» AIM OF THE EXERCISE:
A word-for-word copy of the records below is required.

» MATERIAL SUPPLIED:
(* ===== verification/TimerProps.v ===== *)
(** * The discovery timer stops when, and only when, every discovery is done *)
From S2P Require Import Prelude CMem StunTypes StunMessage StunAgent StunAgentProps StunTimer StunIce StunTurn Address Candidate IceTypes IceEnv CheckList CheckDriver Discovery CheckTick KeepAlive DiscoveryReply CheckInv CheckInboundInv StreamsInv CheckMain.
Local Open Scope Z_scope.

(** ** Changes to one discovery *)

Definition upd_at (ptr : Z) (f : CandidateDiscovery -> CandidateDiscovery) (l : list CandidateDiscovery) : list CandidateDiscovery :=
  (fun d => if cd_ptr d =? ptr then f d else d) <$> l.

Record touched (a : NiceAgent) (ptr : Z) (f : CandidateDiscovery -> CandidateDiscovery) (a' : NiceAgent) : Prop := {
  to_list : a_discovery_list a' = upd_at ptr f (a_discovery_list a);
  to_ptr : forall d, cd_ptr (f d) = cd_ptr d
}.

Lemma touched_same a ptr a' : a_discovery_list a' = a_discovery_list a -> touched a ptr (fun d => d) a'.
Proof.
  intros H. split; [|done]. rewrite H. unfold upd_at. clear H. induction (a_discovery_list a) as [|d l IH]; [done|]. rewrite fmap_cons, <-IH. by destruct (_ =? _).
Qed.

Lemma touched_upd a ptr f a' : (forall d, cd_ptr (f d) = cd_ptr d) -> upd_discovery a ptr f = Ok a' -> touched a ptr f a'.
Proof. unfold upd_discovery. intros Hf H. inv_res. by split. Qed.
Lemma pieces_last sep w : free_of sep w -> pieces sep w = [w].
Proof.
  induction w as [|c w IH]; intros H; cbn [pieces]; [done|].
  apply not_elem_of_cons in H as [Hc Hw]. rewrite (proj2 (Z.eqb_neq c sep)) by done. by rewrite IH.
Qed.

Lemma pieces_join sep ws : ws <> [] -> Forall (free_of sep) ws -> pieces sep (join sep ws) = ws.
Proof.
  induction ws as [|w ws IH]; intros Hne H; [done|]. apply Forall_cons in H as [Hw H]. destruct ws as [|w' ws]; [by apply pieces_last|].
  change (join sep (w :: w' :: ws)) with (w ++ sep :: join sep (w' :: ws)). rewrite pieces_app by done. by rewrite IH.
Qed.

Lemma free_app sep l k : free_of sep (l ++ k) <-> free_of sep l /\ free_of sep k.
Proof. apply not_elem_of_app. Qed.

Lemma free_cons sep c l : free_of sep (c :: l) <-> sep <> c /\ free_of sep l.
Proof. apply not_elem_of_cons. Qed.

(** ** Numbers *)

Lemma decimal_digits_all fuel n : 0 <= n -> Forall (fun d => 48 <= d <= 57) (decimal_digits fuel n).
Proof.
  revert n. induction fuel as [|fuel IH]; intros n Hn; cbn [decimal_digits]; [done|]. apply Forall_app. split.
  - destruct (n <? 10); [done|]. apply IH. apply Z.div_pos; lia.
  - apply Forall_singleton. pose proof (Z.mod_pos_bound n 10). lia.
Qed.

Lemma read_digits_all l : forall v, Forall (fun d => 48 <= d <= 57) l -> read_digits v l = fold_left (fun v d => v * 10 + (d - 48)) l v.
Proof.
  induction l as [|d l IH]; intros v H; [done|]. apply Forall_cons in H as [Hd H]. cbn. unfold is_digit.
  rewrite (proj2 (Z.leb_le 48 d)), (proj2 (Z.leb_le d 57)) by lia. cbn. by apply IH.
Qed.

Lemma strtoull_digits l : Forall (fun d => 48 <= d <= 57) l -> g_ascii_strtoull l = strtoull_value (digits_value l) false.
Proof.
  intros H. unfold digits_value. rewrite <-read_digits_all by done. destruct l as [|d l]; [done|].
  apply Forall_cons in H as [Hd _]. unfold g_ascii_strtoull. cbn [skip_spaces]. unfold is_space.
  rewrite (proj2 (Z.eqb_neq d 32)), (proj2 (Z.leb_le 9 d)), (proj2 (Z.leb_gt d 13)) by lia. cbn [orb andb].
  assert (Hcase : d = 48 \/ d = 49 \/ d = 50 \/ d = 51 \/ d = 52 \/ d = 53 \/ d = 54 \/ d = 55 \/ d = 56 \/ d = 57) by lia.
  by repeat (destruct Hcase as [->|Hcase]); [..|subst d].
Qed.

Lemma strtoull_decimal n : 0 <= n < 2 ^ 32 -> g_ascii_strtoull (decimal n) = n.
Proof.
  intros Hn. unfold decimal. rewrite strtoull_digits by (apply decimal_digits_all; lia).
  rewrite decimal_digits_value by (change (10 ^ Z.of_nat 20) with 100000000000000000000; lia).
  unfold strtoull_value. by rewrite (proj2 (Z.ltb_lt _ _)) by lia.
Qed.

» TASK SOLUTION:
(* ===== verification/TimerProps.v ===== *)
(** * The discovery timer stops when, and only when, every discovery is done *)
From S2P Require Import Prelude CMem StunTypes StunMessage StunAgent StunAgentProps StunTimer StunIce StunTurn Address Candidate IceTypes IceEnv CheckList CheckDriver Discovery CheckTick KeepAlive DiscoveryReply CheckInv CheckInboundInv StreamsInv CheckMain.
Local Open Scope Z_scope.

(** ** Changes to one discovery *)

Definition upd_at (ptr : Z) (f : CandidateDiscovery -> CandidateDiscovery) (l : list CandidateDiscovery) : list CandidateDiscovery :=
  (fun d => if cd_ptr d =? ptr then f d else d) <$> l.

Record touched (a : NiceAgent) (ptr : Z) (f : CandidateDiscovery -> CandidateDiscovery) (a' : NiceAgent) : Prop := {
  to_list : a_discovery_list a' = upd_at ptr f (a_discovery_list a);
  to_ptr : forall d, cd_ptr (f d) = cd_ptr d
}.

Lemma touched_same a ptr a' : a_discovery_list a' = a_discovery_list a -> touched a ptr (fun d => d) a'.
Proof.
  intros H. split; [|done]. rewrite H. unfold upd_at. clear H. induction (a_discovery_list a) as [|d l IH]; [done|]. rewrite fmap_cons, <-IH. by destruct (_ =? _).
Qed.

Lemma touched_upd a ptr f a' : (forall d, cd_ptr (f d) = cd_ptr d) -> upd_discovery a ptr f = Ok a' -> touched a ptr f a'.
Proof. unfold upd_discovery. intros Hf H. inv_res. by split. Qed.
Lemma pieces_last sep w : free_of sep w -> pieces sep w = [w].
Proof.
  induction w as [|c w IH]; intros H; cbn [pieces]; [done|].
  apply not_elem_of_cons in H as [Hc Hw]. rewrite (proj2 (Z.eqb_neq c sep)) by done. by rewrite IH.
Qed.

Lemma pieces_join sep ws : ws <> [] -> Forall (free_of sep) ws -> pieces sep (join sep ws) = ws.
Proof.
  induction ws as [|w ws IH]; intros Hne H; [done|]. apply Forall_cons in H as [Hw H]. destruct ws as [|w' ws]; [by apply pieces_last|].
  change (join sep (w :: w' :: ws)) with (w ++ sep :: join sep (w' :: ws)). rewrite pieces_app by done. by rewrite IH.
Qed.

Lemma free_app sep l k : free_of sep (l ++ k) <-> free_of sep l /\ free_of sep k.
Proof. apply not_elem_of_app. Qed.

Lemma free_cons sep c l : free_of sep (c :: l) <-> sep <> c /\ free_of sep l.
Proof. apply not_elem_of_cons. Qed.

(** ** Numbers *)

Lemma decimal_digits_all fuel n : 0 <= n -> Forall (fun d => 48 <= d <= 57) (decimal_digits fuel n).
Proof.
  revert n. induction fuel as [|fuel IH]; intros n Hn; cbn [decimal_digits]; [done|]. apply Forall_app. split.
  - destruct (n <? 10); [done|]. apply IH. apply Z.div_pos; lia.
  - apply Forall_singleton. pose proof (Z.mod_pos_bound n 10). lia.
Qed.

Lemma read_digits_all l : forall v, Forall (fun d => 48 <= d <= 57) l -> read_digits v l = fold_left (fun v d => v * 10 + (d - 48)) l v.
Proof.
  induction l as [|d l IH]; intros v H; [done|]. apply Forall_cons in H as [Hd H]. cbn. unfold is_digit.
  rewrite (proj2 (Z.leb_le 48 d)), (proj2 (Z.leb_le d 57)) by lia. cbn. by apply IH.
Qed.

Lemma strtoull_digits l : Forall (fun d => 48 <= d <= 57) l -> g_ascii_strtoull l = strtoull_value (digits_value l) false.
Proof.
  intros H. unfold digits_value. rewrite <-read_digits_all by done. destruct l as [|d l]; [done|].
  apply Forall_cons in H as [Hd _]. unfold g_ascii_strtoull. cbn [skip_spaces]. unfold is_space.
  rewrite (proj2 (Z.eqb_neq d 32)), (proj2 (Z.leb_le 9 d)), (proj2 (Z.leb_gt d 13)) by lia. cbn [orb andb].
  assert (Hcase : d = 48 \/ d = 49 \/ d = 50 \/ d = 51 \/ d = 52 \/ d = 53 \/ d = 54 \/ d = 55 \/ d = 56 \/ d = 57) by lia.
  by repeat (destruct Hcase as [->|Hcase]); [..|subst d].
Qed.

Lemma strtoull_decimal n : 0 <= n < 2 ^ 32 -> g_ascii_strtoull (decimal n) = n.
Proof.
  intros Hn. unfold decimal. rewrite strtoull_digits by (apply decimal_digits_all; lia).
  rewrite decimal_digits_value by (change (10 ^ Z.of_nat 20) with 100000000000000000000; lia).
  unfold strtoull_value. by rewrite (proj2 (Z.ltb_lt _ _)) by lia.
Qed.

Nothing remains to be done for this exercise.